-- Record set follows --
Lemma parent_init (path : Path) (name : pystr) :
  parent (path ++ [name; lit "__init__.py"]) = path ++ [name].
Proof.
  unfold parent.
  change (path ++ [name; lit "__init__.py"])
    with (path ++ [name] ++ [lit "__init__.py"]).
  rewrite app_assoc. apply removelast_snoc.
Qed.

Lemma listdir_not_dir (fs : FileSystem) (path : Path) :
  is_dir fs path = false -> listdir fs path = [].
Proof.
  unfold is_dir, listdir. destruct (stat fs path) as [[|entries]|]; congruence.
Qed.

(** What [find_extensions_in] returns: the dotted names of the entries of
    the directory named [*.py], without the suffix, and of the entries that
    are directories holding [__init__.py]. *)
Lemma find_extensions_in_spec (fs : FileSystem) (path : Path) (n : pystr) :
  In n (find_extensions_in fs path) <->
  exists entry node,
    In (entry, node) (listdir fs path)
    /\ ((endswith entry (lit ".py") = true /\ n = dotted (path ++ [stem entry]))
        \/ (is_package node = true /\ n = dotted (path ++ [entry]))).
Proof.
  unfold find_extensions_in.
  destruct (is_dir fs path) eqn:Edir; simpl.
  - rewrite in_app_iff, !in_map_iff. unfold glob_py, glob_init.
    split.
    + intros [(sub & Hn & Hsub) | (sub & Hn & Hsub)];
        apply in_map_iff in Hsub as ([entry node] & Hs & Hin);
        apply list_elem_of_In, list_elem_of_filter in Hin as [HP Hin];
        apply list_elem_of_In in Hin; simpl in *; subst sub;
        exists entry, node; split; auto.
      * left. split; [assumption|]. rewrite with_suffix_empty_snoc in Hn. auto.
      * right. split; [assumption|]. rewrite parent_init in Hn. auto.
    + intros (entry & node & Hin & [[Hpy Hn] | [Hpk Hn]]).
      * left. exists (path ++ [entry]). rewrite with_suffix_empty_snoc.
        split; [auto|]. apply in_map_iff. exists (entry, node). split; [reflexivity|].
        apply list_elem_of_In, list_elem_of_filter. split; [assumption|].
        apply list_elem_of_In; assumption.
      * right. exists (path ++ [entry; lit "__init__.py"]). rewrite parent_init.
        split; [auto|]. apply in_map_iff. exists (entry, node). split; [reflexivity|].
        apply list_elem_of_In, list_elem_of_filter. split; [assumption|].
        apply list_elem_of_In; assumption.
  - rewrite (listdir_not_dir _ _ Edir). simpl.
    split; [tauto | intros (? & ? & [] & _)].
Qed.

Lemma is_package_spec (node : Node) :
  is_package node = true <->
  exists entries, node = Dir entries /\ In (lit "__init__.py") (map fst entries).
Proof.
  destruct node as [|entries]; simpl.
  - split; [discriminate | intros (entries & E & _); discriminate E].
  - rewrite bool_decide_eq_true, list_elem_of_In. split.
    + intros Hin. exists entries. auto.
    + intros (entries' & E & Hin). inversion E; subst. exact Hin.
Qed.

Lemma dotted_plain (parts : list pystr) (segment : pystr) :
  parts <> [] -> Forall plain_segment parts ->
  dotted (parts ++ [segment]) = join (lit ".") (parts ++ [segment]).
Proof.
  intros Hne Hall. unfold dotted. f_equal.
  destruct parts as [|first rest]; [congruence|].
  inversion Hall as [|? ? (_ & Hd & _) _]; subst.
  change ((first :: rest) ++ [segment]) with (first :: rest ++ [segment]).
  unfold drop_dot. destruct (decide (first = lit ".")) as [->|_];
    [exfalso; apply Hd; left | reflexivity].
Qed.

(** C5. [resolve_extensions] returns, for a literal name, the list holding
    just that name, and for [~] the loaded extensions.  For a name ending
    in [.*] it returns a name for every entry [base.py] and for every
    directory holding [__init__.py] found directly in the directory the
    pattern names, and nothing else; the list is empty when that directory
    does not exist.  When the pattern is made of plain segments joined by
    dots, that directory is the one with these segments as path components
    and the names are the segments and then [base], or the name of the
    package directory, joined by dots: [pkg.*] over [a.py], [b.py] and
    [c/__init__.py] gives [pkg.a], [pkg.b] and [pkg.c].  It is a total
    function: no case raises. *)
Theorem resolve_extensions_spec (fs : FileSystem) (b : Bot) (name : pystr) :
  (endswith name (lit ".*") = false -> name <> lit "~" ->
   resolve_extensions fs b name = [name])
  /\ (endswith name (lit ".*") = true ->
      let path := pattern_path name in
      (forall n,
         In n (resolve_extensions fs b name) <->
         exists entry node,
           In (entry, node) (listdir fs path)
           /\ ((exists base,
                  entry = base ++ lit ".py"
                  /\ n = join (lit ".") (drop_dot (path ++ [module_of base])))
               \/ ((exists entries,
                      node = Dir entries
                      /\ In (lit "__init__.py") (map fst entries))
                   /\ n = join (lit ".") (drop_dot (path ++ [entry])))))
      /\ (is_dir fs path = false -> resolve_extensions fs b name = []))
  /\ (forall parts,
        parts <> [] -> Forall plain_segment parts ->
        name = join (lit ".") parts ++ lit ".*" ->
        pattern_path name = parts
        /\ forall n,
             In n (resolve_extensions fs b name) <->
             exists entry node,
               In (entry, node) (listdir fs parts)
               /\ ((exists base,
                      entry = base ++ lit ".py"
                      /\ n = join (lit ".") (parts ++ [module_of base]))
                   \/ ((exists entries,
                          node = Dir entries
                          /\ In (lit "__init__.py") (map fst entries))
                       /\ n = join (lit ".") (parts ++ [entry]))))
  /\ resolve_extensions fs b (lit "~") = extensions b.
Proof.
  assert (Hwildcard : forall path n,
    In n (find_extensions_in fs path) <->
    exists entry node,
      In (entry, node) (listdir fs path)
      /\ ((exists base,
             entry = base ++ lit ".py"
             /\ n = join (lit ".") (drop_dot (path ++ [module_of base])))
          \/ ((exists entries,
                 node = Dir entries /\ In (lit "__init__.py") (map fst entries))
              /\ n = join (lit ".") (drop_dot (path ++ [entry]))))).
  { intros path n. rewrite find_extensions_in_spec. unfold dotted. split.
    - intros (entry & node & Hin & [[Hpy ->] | [Hpk ->]]);
        exists entry, node; (split; [exact Hin|]).
      + left. apply endswith_spec in Hpy as (base & ->).
        exists base. rewrite stem_py. auto.
      + right. split; [apply is_package_spec, Hpk | reflexivity].
    - intros (entry & node & Hin & [(base & -> & ->) | [Hpk ->]]);
        eexists _, node; (split; [exact Hin|]).
      + left. rewrite stem_py. split; [|reflexivity].
        apply endswith_spec. eauto.
      + right. split; [apply is_package_spec, Hpk | reflexivity]. }
  split; [|split; [|split]].
  - intros Hlit Hmark. unfold resolve_extensions. rewrite Hlit.
    destruct (decide (name = lit "~")); [contradiction | reflexivity].
  - intros Hwild path. unfold resolve_extensions. rewrite Hwild. fold path.
    split.
    + intros n. apply Hwildcard.
    + intros Hdir. unfold find_extensions_in. rewrite Hdir. reflexivity.
  - intros parts Hne Hall ->.
    pose proof (pattern_path_plain parts Hne Hall) as Hpath.
    split; [exact Hpath|]. intros n.
    unfold resolve_extensions. rewrite endswith_app, Hpath, Hwildcard.
    pose proof (dotted_plain parts) as Hdot. unfold dotted in Hdot.
    split; intros (entry & node & Hin & [(base & -> & ->) | [Hpk ->]]);
      eexists _, node; (split; [exact Hin|]).
    + left. exists base. split; [reflexivity | apply Hdot; assumption].
    + right. split; [exact Hpk | apply Hdot; assumption].
    + left. exists base. split; [reflexivity | symmetry; apply Hdot; assumption].
    + right. split; [exact Hpk | symmetry; apply Hdot; assumption].
  - reflexivity.
Qed.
-- Record set concluded --
Problem statement:
Copy each entry above exactly, leaving nothing out.

Completed exercise:
Lemma parent_init (path : Path) (name : pystr) :
  parent (path ++ [name; lit "__init__.py"]) = path ++ [name].
Proof.
  unfold parent.
  change (path ++ [name; lit "__init__.py"])
    with (path ++ [name] ++ [lit "__init__.py"]).
  rewrite app_assoc. apply removelast_snoc.
Qed.

Lemma listdir_not_dir (fs : FileSystem) (path : Path) :
  is_dir fs path = false -> listdir fs path = [].
Proof.
  unfold is_dir, listdir. destruct (stat fs path) as [[|entries]|]; congruence.
Qed.

(** What [find_extensions_in] returns: the dotted names of the entries of
    the directory named [*.py], without the suffix, and of the entries that
    are directories holding [__init__.py]. *)
Lemma find_extensions_in_spec (fs : FileSystem) (path : Path) (n : pystr) :
  In n (find_extensions_in fs path) <->
  exists entry node,
    In (entry, node) (listdir fs path)
    /\ ((endswith entry (lit ".py") = true /\ n = dotted (path ++ [stem entry]))
        \/ (is_package node = true /\ n = dotted (path ++ [entry]))).
Proof.
  unfold find_extensions_in.
  destruct (is_dir fs path) eqn:Edir; simpl.
  - rewrite in_app_iff, !in_map_iff. unfold glob_py, glob_init.
    split.
    + intros [(sub & Hn & Hsub) | (sub & Hn & Hsub)];
        apply in_map_iff in Hsub as ([entry node] & Hs & Hin);
        apply list_elem_of_In, list_elem_of_filter in Hin as [HP Hin];
        apply list_elem_of_In in Hin; simpl in *; subst sub;
        exists entry, node; split; auto.
      * left. split; [assumption|]. rewrite with_suffix_empty_snoc in Hn. auto.
      * right. split; [assumption|]. rewrite parent_init in Hn. auto.
    + intros (entry & node & Hin & [[Hpy Hn] | [Hpk Hn]]).
      * left. exists (path ++ [entry]). rewrite with_suffix_empty_snoc.
        split; [auto|]. apply in_map_iff. exists (entry, node). split; [reflexivity|].
        apply list_elem_of_In, list_elem_of_filter. split; [assumption|].
        apply list_elem_of_In; assumption.
      * right. exists (path ++ [entry; lit "__init__.py"]). rewrite parent_init.
        split; [auto|]. apply in_map_iff. exists (entry, node). split; [reflexivity|].
        apply list_elem_of_In, list_elem_of_filter. split; [assumption|].
        apply list_elem_of_In; assumption.
  - rewrite (listdir_not_dir _ _ Edir). simpl.
    split; [tauto | intros (? & ? & [] & _)].
Qed.

Lemma is_package_spec (node : Node) :
  is_package node = true <->
  exists entries, node = Dir entries /\ In (lit "__init__.py") (map fst entries).
Proof.
  destruct node as [|entries]; simpl.
  - split; [discriminate | intros (entries & E & _); discriminate E].
  - rewrite bool_decide_eq_true, list_elem_of_In. split.
    + intros Hin. exists entries. auto.
    + intros (entries' & E & Hin). inversion E; subst. exact Hin.
Qed.

Lemma dotted_plain (parts : list pystr) (segment : pystr) :
  parts <> [] -> Forall plain_segment parts ->
  dotted (parts ++ [segment]) = join (lit ".") (parts ++ [segment]).
Proof.
  intros Hne Hall. unfold dotted. f_equal.
  destruct parts as [|first rest]; [congruence|].
  inversion Hall as [|? ? (_ & Hd & _) _]; subst.
  change ((first :: rest) ++ [segment]) with (first :: rest ++ [segment]).
  unfold drop_dot. destruct (decide (first = lit ".")) as [->|_];
    [exfalso; apply Hd; left | reflexivity].
Qed.

(** C5. [resolve_extensions] returns, for a literal name, the list holding
    just that name, and for [~] the loaded extensions.  For a name ending
    in [.*] it returns a name for every entry [base.py] and for every
    directory holding [__init__.py] found directly in the directory the
    pattern names, and nothing else; the list is empty when that directory
    does not exist.  When the pattern is made of plain segments joined by
    dots, that directory is the one with these segments as path components
    and the names are the segments and then [base], or the name of the
    package directory, joined by dots: [pkg.*] over [a.py], [b.py] and
    [c/__init__.py] gives [pkg.a], [pkg.b] and [pkg.c].  It is a total
    function: no case raises. *)
Theorem resolve_extensions_spec (fs : FileSystem) (b : Bot) (name : pystr) :
  (endswith name (lit ".*") = false -> name <> lit "~" ->
   resolve_extensions fs b name = [name])
  /\ (endswith name (lit ".*") = true ->
      let path := pattern_path name in
      (forall n,
         In n (resolve_extensions fs b name) <->
         exists entry node,
           In (entry, node) (listdir fs path)
           /\ ((exists base,
                  entry = base ++ lit ".py"
                  /\ n = join (lit ".") (drop_dot (path ++ [module_of base])))
               \/ ((exists entries,
                      node = Dir entries
                      /\ In (lit "__init__.py") (map fst entries))
                   /\ n = join (lit ".") (drop_dot (path ++ [entry])))))
      /\ (is_dir fs path = false -> resolve_extensions fs b name = []))
  /\ (forall parts,
        parts <> [] -> Forall plain_segment parts ->
        name = join (lit ".") parts ++ lit ".*" ->
        pattern_path name = parts
        /\ forall n,
             In n (resolve_extensions fs b name) <->
             exists entry node,
               In (entry, node) (listdir fs parts)
               /\ ((exists base,
                      entry = base ++ lit ".py"
                      /\ n = join (lit ".") (parts ++ [module_of base]))
                   \/ ((exists entries,
                          node = Dir entries
                          /\ In (lit "__init__.py") (map fst entries))
                       /\ n = join (lit ".") (parts ++ [entry]))))
  /\ resolve_extensions fs b (lit "~") = extensions b.
Proof.
  assert (Hwildcard : forall path n,
    In n (find_extensions_in fs path) <->
    exists entry node,
      In (entry, node) (listdir fs path)
      /\ ((exists base,
             entry = base ++ lit ".py"
             /\ n = join (lit ".") (drop_dot (path ++ [module_of base])))
          \/ ((exists entries,
                 node = Dir entries /\ In (lit "__init__.py") (map fst entries))
              /\ n = join (lit ".") (drop_dot (path ++ [entry]))))).
  { intros path n. rewrite find_extensions_in_spec. unfold dotted. split.
    - intros (entry & node & Hin & [[Hpy ->] | [Hpk ->]]);
        exists entry, node; (split; [exact Hin|]).
      + left. apply endswith_spec in Hpy as (base & ->).
        exists base. rewrite stem_py. auto.
      + right. split; [apply is_package_spec, Hpk | reflexivity].
    - intros (entry & node & Hin & [(base & -> & ->) | [Hpk ->]]);
        eexists _, node; (split; [exact Hin|]).
      + left. rewrite stem_py. split; [|reflexivity].
        apply endswith_spec. eauto.
      + right. split; [apply is_package_spec, Hpk | reflexivity]. }
  split; [|split; [|split]].
  - intros Hlit Hmark. unfold resolve_extensions. rewrite Hlit.
    destruct (decide (name = lit "~")); [contradiction | reflexivity].
  - intros Hwild path. unfold resolve_extensions. rewrite Hwild. fold path.
    split.
    + intros n. apply Hwildcard.
    + intros Hdir. unfold find_extensions_in. rewrite Hdir. reflexivity.
  - intros parts Hne Hall ->.
    pose proof (pattern_path_plain parts Hne Hall) as Hpath.
    split; [exact Hpath|]. intros n.
    unfold resolve_extensions. rewrite endswith_app, Hpath, Hwildcard.
    pose proof (dotted_plain parts) as Hdot. unfold dotted in Hdot.
    split; intros (entry & node & Hin & [(base & -> & ->) | [Hpk ->]]);
      eexists _, node; (split; [exact Hin|]).
    + left. exists base. split; [reflexivity | apply Hdot; assumption].
    + right. split; [exact Hpk | apply Hdot; assumption].
    + left. exists base. split; [reflexivity | symmetry; apply Hdot; assumption].
    + right. split; [exact Hpk | symmetry; apply Hdot; assumption].
  - reflexivity.
Qed.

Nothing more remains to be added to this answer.